2012: In recognition of the GCA’s Centennial, our Club planted 100 American chestnut hybrids in eight open spaces in Fairfield assisted by Town Conservation, the Tree Warden, and Members.
2012: The Club received the Arbor Day Award from the Town of Fairfield.
2012; The Club hosted a public “Blue Water Symposium” at the Fairfield Library.
2013: A Honey Bee Apiary was created near Ogden House on the Oak Lawn Cemetery property.
2013: The Club created the Margaret Wallace Daly Horticulture Award for excellence in horticulture.
2013: The Club created the FGC Photography Award for excellence in photography.
2014: At the Ogden property along Browns Brook, a pollinators’ garden was created in the riparian border featuring 150 native perennials.
2015: The Club hosted Douglas Tallamy in a public lecture on the interrelationship of native plants and the health of insects and other pollinators with “The Living Landscape and Restoring Nature’s Relationships at Home” at the Pequot Library.
2015: This marked the first century of The Fairfield Garden Club with a GCA flower show called “The Best of Times” for the community held in the Burr Mansion in Fairfield.

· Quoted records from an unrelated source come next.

(* ===== verification/AppStore.v ===== *)
(** * The store of all events (app, data/ColdEventStore.kt)

    A queue of write requests, a coroutine that works it off in batches, an
    export in pages that runs beside it, and searches.  A table is the list of
    its rows by primary key; what SQLite's statements do is written out on it.
    Whether a statement fails is an argument. *)

From S2P Require Import Prelude GoLang GoStd Protocol AppWire AppPairer AppParcel AppReply AppEvents.

(** ** The table *)

Definition seq_of (e : app_event) : Z := ke_id (ae_event e).

(** INSERT with CONFLICT_REPLACE *)
Fixpoint insert_row (e : app_event) (db : list app_event) : list app_event :=
  match db with
  | [] => [e]
  | x :: rest =>
      if seq_of e <? seq_of x then e :: db
      else if seq_of e =? seq_of x then e :: rest
      else x :: insert_row e rest
  end.

(** SELECT MAX(seq), COUNT of all rows; the maximum of no rows is NULL *)
Definition max_seq (db : list app_event) : Z := match list.last db with Some e => seq_of e | None => -1 end.

(** ** The writer *)

Inductive WriteRequest := Append (event : app_event) | Clear | Export (result : nat).

(** ExportSnapshot *)
Record ExportSnapshot := MkSnapshot { lastId : Z; count : Z }.

Record ColdEventStore := MkStore {
  st_queue : list WriteRequest; st_pending : option WriteRequest; st_writeFailure : bool; st_db : list app_event;
  (** The results that were completed: an exception is [None]. *)
  st_results : list (nat * option ExportSnapshot) }.

Abbreviation newStore := (MkStore [] None false [] []) (only parsing).

Abbreviation BATCH := 500%nat (only parsing).

Abbreviation send r s := (MkStore (st_queue s ++ [r]) (st_pending s) (st_writeFailure s) (st_db s) (st_results s)) (only parsing).

Abbreviation offer event s := (send (Append event) s) (only parsing).
Definition clear (s : ColdEventStore) : ColdEventStore := send Clear s.

(** writeBatch: a transaction, all of it or nothing; a row is kept as the event
    that reading it gives, which toRow and fromRow make of the one written *)
Definition writeBatch (ok : bool) (events db : list app_event) : option (list app_event) :=
  if ok then Some (foldl (λ db e, insert_row e db) db (as_stored <$> events)) else None.

(** Up to [n] more events for the batch, the request that ended it, and the
    rest of the queue *)
Fixpoint fill_batch (n : nat) (queue : list WriteRequest) : list app_event * option WriteRequest * list WriteRequest :=
  match n, queue with
  | S n, Append e :: queue => let '(batch, pending, queue) := fill_batch n queue in (e :: batch, pending, queue)
  | S _, r :: queue => ([], Some r, queue)
  | _, _ => ([], None, queue)
  end.

(** One round of the coroutine's loop, or nothing while the queue is empty *)
Definition writer_round (ok : bool) (s : ColdEventStore) : ColdEventStore :=
  let next :=
    match st_pending s with
    | Some r => Some (r, st_queue s)
    | None => match st_queue s with r :: queue => Some (r, queue) | [] => None end
    end in
  match next with
  | None => s
  | Some (Append e, queue) =>
      let '(batch, pending, queue) := fill_batch (BATCH - 1) queue in
      match writeBatch ok (e :: batch) (st_db s) with
      | Some db => MkStore queue pending (st_writeFailure s) db (st_results s)
      | None => MkStore queue pending true (st_db s) (st_results s)
      end
  | Some (Clear, queue) =>
      if ok then MkStore queue None false [] (st_results s) else MkStore queue None true (st_db s) (st_results s)
  | Some (Export result, queue) =>
      let r := if st_writeFailure s then None
               else if ok then Some (MkSnapshot (max_seq (st_db s)) (Z.of_nat (length (st_db s)))) else None in
      MkStore queue None (st_writeFailure s) (st_db s) (st_results s ++ [(result, r)])
  end.

(** ** Reading *)

(** queryOne: the first row by seq *)
Abbreviation queryOne p db := (List.find p db) (only parsing).

Abbreviation getById id db := (queryOne (λ e, seq_of e =? id) db) (only parsing).

Abbreviation is_pair pairId wantReply :=
  (λ e : app_event, (ke_pairId (ae_event e) =? pairId) && Bool.eqb (ke_isReply (ae_event e)) wantReply) (only parsing).

Definition findPair (pairId : Z) (wantReply : bool) (db : list app_event) : option app_event :=
  queryOne (is_pair pairId wantReply) db.

(** The linked event of an exported one *)
Definition linked_event (upTo : Z) (event : app_event) (db : list app_event) : option app_event :=
  let e := ae_event event in
  if negb (ke_pairId e =? 0) && (ke_isReply e || negb (isOneway (ke_flags e)))
  then queryOne (λ x, (is_pair (ke_pairId e) (negb (ke_isReply e)) x) && (seq_of x <=? upTo)) db else None.

(** The rows of one page *)
Definition export_page (from upTo : Z) (db : list app_event) : list app_event :=
  take BATCH (List.filter (λ e, (from <? seq_of e) && (seq_of e <=? upTo)) db).

(** Each row of a page with its linked event; the k-th query of the export
    sees [view k]. *)
Fixpoint consume_page (view : nat -> list app_event) (k : nat) (upTo : Z) (rows : list app_event)
    : list (app_event * option app_event) :=
  match rows with
  | [] => []
  | e :: rows => (e, linked_event upTo e (view k)) :: consume_page view (S k) upTo rows
  end.

(** The loop of forEachExportEvent: what was consumed; every page but the last
    has a row, so as many rounds as there are rows, and one, are enough. *)
Fixpoint export_loop (fuel : nat) (view : nat -> list app_event) (k : nat) (snapshot : ExportSnapshot) (lastId' count' : Z)
    : list (app_event * option app_event) :=
  match fuel with
  | O => []
  | S fuel =>
      if (lastId' <? lastId snapshot) && (count' <? count snapshot) then
        let rows := export_page lastId' (lastId snapshot) (view k) in
        let consumed := consume_page view (S k) (lastId snapshot) rows in
        match list.last rows with
        | None => []
        | Some e =>
            consumed ++ export_loop fuel view (S k + length rows) snapshot (seq_of e) (count' + Z.of_nat (length rows))
        end
      else []
  end.

(** forEachExportEvent after the snapshot: what was consumed, and the number of
    events, or the exception that they were cleared *)
Definition forEachExportEvent (view : nat -> list app_event) (snapshot : ExportSnapshot)
    : list (app_event * option app_event) * option Z :=
  let consumed := export_loop (S (Z.to_nat (count snapshot))) view 0 snapshot (-1) 0 in
  (consumed, if Z.of_nat (length consumed) =? count snapshot then Some (count snapshot) else None).
Lemma filter_none (p : app_event -> bool) l : Forall (λ e, p e = false) l -> List.filter p l = [].
Proof. induction 1 as [|x l Hx _ IH]; [done|]. cbn. by rewrite Hx. Qed.

Lemma past_max done rest : increasing (done ++ rest) -> Forall (λ e, max_seq done < seq_of e) rest.
Proof.
  intros (Hd & Hr & Hb)%increasing_app. destruct done as [|x done _] using rev_ind.
  - eapply list.Forall_impl; [exact (proj2 Hr)|]. intros e He. change (max_seq []) with (-1). cbn in He. lia.
  - rewrite max_seq_snoc. apply list.Forall_forall. intros y Hy. apply Hb; [|done]. apply elem_of_app. right.
    by apply list_elem_of_singleton.
Qed.

(** A page of what is left *)
Lemma page_rest done rest :
  increasing (done ++ rest) -> export_page (max_seq done) (max_seq (done ++ rest)) (done ++ rest) = take BATCH rest.
Proof.
  intros Hi. unfold export_page. f_equal. pose proof (max_seq_spec _ Hi) as [Hm _]. pose proof (past_max _ _ Hi) as Hlt.
  apply increasing_app in Hi as (Hd & _ & _). pose proof (max_seq_spec _ Hd) as [Hmd _].
  apply list.Forall_app in Hm as [_ Hmr]. rewrite List.filter_app, filter_none, filter_all; [done|..].
  - apply list.Forall_forall. intros x Hx. rewrite list.Forall_forall in Hlt, Hmr. specialize (Hlt x Hx). specialize (Hmr x Hx).
    cbn in *. apply andb_true_iff. lia.
  - eapply list.Forall_impl; [exact Hmd|]. intros x Hx. cbn in *. apply andb_false_iff. left. lia.
Qed.

Section Exporting.
Context (evs : list app_event) (view : nat -> list app_event).
Hypothesis evs_increasing : increasing evs.
Hypothesis view_upto : forall k, upto (max_seq evs) (view k) = evs \/ upto (max_seq evs) (view k) = [].
(* ===== verification/AppRepositorySpec.v ===== *)
(** * The repository of events: theorems on AppRepository *)

From stdpp Require Import sorting.
From S2P Require Import Prelude AppBuffer GoLang GoStd Protocol AppWire AppProofs AppPairer AppParcel AppReply AppTokens AppReplySpec AppEvents AppStore AppStoreSpec AppRepository.

(** ** Runs *)

(** The steps of the threads that use the repository, and of the store's
    writer; addEvent is [Add] and [MarkDirty], clearEvents [ClearLocked] and
    [ClearPublished], emitSnapshot [Tick] or [EmitRead], and [EmitPublish]. *)
Inductive repo_op :=
  | Add (sv : services) (w : event) | MarkDirty
  | ClearLocked (now : Z) | ClearPublished
  | SetTarget (lookup : Z -> option bytes) (uid : Z) | SetFilter (f : EventFilter)
  | Tick | EmitRead | EmitPublish (i : nat)
  | Store (o : bool + nat).

Section Run.
Context (isBlank : bytes -> bool) (containsIgnoreCase : bytes -> bytes -> bool).

(** One step, of the repository and of the events added since the last clear *)
Definition repo_step (st : EventRepository * list app_event) (o : repo_op) : EventRepository * list app_event :=
  let '(r, evs) := st in
  match o with
  | Add sv w => let '(e, r) := addEvent sv w r in (r, evs ++ option_list e)
  | MarkDirty => (set_dirty true r, evs)
  | ClearLocked now => (clear_locked now r, [])
  | ClearPublished => (clear_published r, evs)
  | SetTarget lookup uid => (setTargetUid lookup uid r, evs)
  | SetFilter f => (setFilter f r, evs)
  | Tick => (tick r, evs)
  | EmitRead => (emit_read r, evs)
  | EmitPublish i => (emit_publish isBlank containsIgnoreCase i r, evs)
  | Store o =>
      let s := match o with inl ok => writer_round ok | inr t => λ s, send (Export t) s end in
      (MkRepository (coverageStats r) (buffer r) (totalCount r) (coverage r) (filteredEvents r) (currentFilter r) (eventCount r)
         (lastSecondCount r) (lastSecondTime r) (eventRate r) (dirty r) (targetUid r) (targetPackage r) (s <$> coldStore r)
         (currentTargetUid r) (pairer r) (emitting r), evs)
  end.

The Club won both the Conservation and Education Awards from GCA: The Marion Thompson Conservation Award for the riparian border and pollinators garden at Browns Brook at Ogden House and the Ann Lyon Crammond Award for the “Evolution of Fairfield’s Historic Town Green.”
2016: The Civic Committee designed and created a new pocket park at the Fairfield Public Library.
2017: The Club hosted two showings of the movie “Seeds” at the Fairfield Theater Company to the Club and free to the public.
2017: The Club created The Fairfield Garden Club Floral Design Award for outstanding commitment, enthusiasm and encouragement in floral design.
2017: The Club began discussion in Bridgeport with two other nonprofit partners for the funding and planting of a “Tree Restoration Canopy Project “at Olmsted and Vaux’s 1867 Seaside Park.
2017: The Club set up The Fairfield Garden Club Tree Fund as part of its Ways and Means Committee’s annual contributions.
2018-2019: The Club compiled this Chronology for the public and our members to launch on its new website.
2020s
“The best is yet to be…”
2020: The Club will be 105 years in existence.
2021: GCA’s annual meeting is in Connecticut.
2022: This marks the Bicentennial Year of Frederick Law Olmsted.